I noticed in a PR review an unused variable and we were wondering why compiler didn't catch that. So I tested with godbolt the following code with bunch of unused variables and was surprised that some were reported as unused but others not. Even though all of them are unused.
#include <string>
struct Index
{
Index(int index) : m_index(index) {}
int m_index;
};
int main()
{
std::string str = "hello"; // case 1. no warning here - unexpected
int someValue = 2; // case 2. warning - as expected
const int someConstant = 2; // case 3. warning - as expected
Index index1(2); // case 4. just as equally not used but no warning - unexpected
// here using the assignment but do get a warning here
// but the str assignment doesn't give a warning - weird
Index index2 = 2; // case 5.
Index index3{2}; // case 6. just as equally not used but no warning - unexpected
Index index4 = {2}; // case 7. just as equally not used but no warning - unexpected
return 0;
}
warning: unused variable 'someValue' [-Wunused-variable]
warning: unused variable 'index2' [-Wunused-variable] (warning only on clang, not on gcc)
warning: unused variable 'someConstant' [-Wunused-variable]
So what do clang and gcc qualify as unused? What if I'm using a lock? I declare it but don't use it directly but use it for automatic releasing of a resource. How do I tell the compiler that I am using it if one day it starts to give a warning about the lock?
int g_i = 0;
std::mutex g_i_mutex; // protects g_i
void safe_increment()
{
const std::lock_guard<std::mutex> lock(g_i_mutex);
++g_i;
// g_i_mutex is automatically released when lock goes out of scope
}
flags: -Wunused-variable
clang: 14.0.0
gcc: 11.3
The reason why there's no warning is that variables of non-trivial class type aren't technically unused when you initialize them but then never access them in your function.
Consider this example:
struct Trivial {};
struct NonTrivial {
NonTrivial() {
//Whatever
}
};
void test() {
Trivial t;
NonTrivial nt;
}
GCC warns about Trivial t; being unused since this declaration never causes any user-defined code to run; the only thing that's run are the trivial constructor and trivial destructor, which are no-ops. So no operation at all is performed on Trivial t and it is truly unused (its memory is never even touched).
NonTrivial nt; doesn't cause a warning, however, since it is in fact used to run its constructor, which is user-defined code.
That's also why compilers are not going to warn about "unused lock guards" or similar RAII classes - they're used to run user-defined code at construction and destruction, which means that they are used (a pointer to the object is passed to the user-defined constructor/destructor = address taken = used).
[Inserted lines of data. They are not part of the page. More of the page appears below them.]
Lemma start_ok run im s f st s' f' :
  (∀ im1 s1 f1 st1 s2 f2, 0 ≤ gMacOSBootNestedCount s1 < 2 ^ 64 → run im1 s1 f1 = Some (st1, s2, f2) → keeps s1 s2) →
  MOStartImage pl run fuel im s f = Some (st, s', f') → 0 ≤ gMacOSBootNestedCount s < 2 ^ 64 →
  ∃ im1 s1 f1 s2, run im1 s1 f1 = Some (st, s2, f') ∧
    gBootVariableRedirect (s_switches s1) = default false (pl_redirect pl) ∧
    (if GetAppleBootLoadedImage (pl_cmp pl) (li_FilePath im)
     then gMacOSBootNestedCount s1 = wrap64 (gMacOSBootNestedCount s + 1) ∧ gRequiresWriteUnprotect (s_switches s1) = true ∧
       gRequiresWriteUnprotect (s_switches s') = false
     else gMacOSBootNestedCount s1 = gMacOSBootNestedCount s) ∧
    keeps s s' ∧ gBootVariableRedirect (s_switches s') = false.
Proof.
  intros Hrun. unfold MOStartImage, SetBootVariableRedirect, SetWriteUnprotectorMode. cbv zeta.
  change (d_shims (s_driver (clear_monitor s))) with (d_shims (s_driver s)).
  destruct (sh_area (d_shims (s_driver s))) as [a|] eqn:Ea; [|done]. cbn [mbind option_bind fst snd]. intros E Hn.
  set (s0 := set_switches _ (clear_monitor s)) in E. assert (keeps s s0 ∧ gBootVariableRedirect (s_switches s0) = default false (pl_redirect pl)) as [H0 R0] by done.
  clearbody s0. destruct (GetAppleBootLoadedImage _ _).
  - destruct (prepare_apple pl fuel im s0 f) as [[[im1 s1] f1]|] eqn:Ep; [|done]. apply prepare_apple_ok in Ep as (P1 & P2 & P3).
    cbn [mbind option_bind] in E. destruct (run im1 s1 f1) as [[[st1 s2] f2]|] eqn:Er; [|done]. pose proof (wrap64_range (gMacOSBootNestedCount s0 + 1)) as Hw. destruct (Hrun im1 s1 f1 st1 s2 f2 ltac:(lia) Er) as [K1 K2].
    cbn [mbind option_bind] in E. destruct H0 as [H1 H2]. rewrite K2, P2, H2, Ea in E. cbn in E. rewrite K2, P2, H2, Ea in E. cbn in E. injection E as <- <- <-.
    exists im1, s1, f1, s2. split; [done|]. rewrite P3. cbn. split; [done|]. rewrite P1, H1. split; [done|].
    split; [|done]. split; cbn; [rewrite K1, P1, H1; unfold wrap64 in *; lia|congruence].
  - cbn [mbind option_bind] in E. destruct (run im s0 f) as [[[st1 s2] f2]|] eqn:Er; [|done]. destruct H0 as [H1 H2]. destruct (Hrun im s0 f st1 s2 f2 ltac:(lia) Er) as [K1 K2].
    cbn [mbind option_bind] in E. rewrite K2, H2, Ea in E. cbn in E. injection E as <- <- <-.
    exists im, s0, f, s2. split; [done|]. split; [done|]. split; [done|]. split; [|done]. split; cbn; congruence.
Qed.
This can further be proved by marking the object's constructor with the gnu::pure attribute:
struct Trivial {};
struct NonTrivial {
[[gnu::pure]] NonTrivial() {
//Whatever
}
};
void test() {
Trivial t;
NonTrivial nt;
}
In this case, GCC warns about both of them because it knows that NonTrivial::NonTrivial() doesn't have side-effects, which in turn enables the compiler to prove that construction and destruction of a NonTrivial is a no-op, giving us back our "unused variable" warning. (It also warns about gnu::pure being used on a void function, which is fair enough. You shouldn't usually do that.)
Clang's warning about the following code also does make sense.
struct Hmm {
int m_i;
Hmm(int i): m_i(i) {}
};
void test() {
Hmm hmm = 2; //Case 5 from the question
}
This is equivalent to the following:
void test() {
Hmm hmm = Hmm(2);
}
Construction of the temporary Hmm(2) has side-effects (it calls the user-defined constructor), so this temporary is not unused. However, the temporary then gets moved into the local variable Hmm hmm. Both the move constructor and the destructor of that local variable are trivial (and therefore don't invoke user code), so the variable is indeed unused since the compiler can prove that the behavior of the program would be the same whether or not that variable is present (trivial ctor + trivial dtor + no other access to the variable = unused variable, as explained above). It wouldn't be unused if Hmm had a non-trivial move constructor or a non-trivial destructor.
Note that a trivial move constructor leaves the moved-from object intact, so it truly does not have any side-effects (other than initializing the object that's being constructed).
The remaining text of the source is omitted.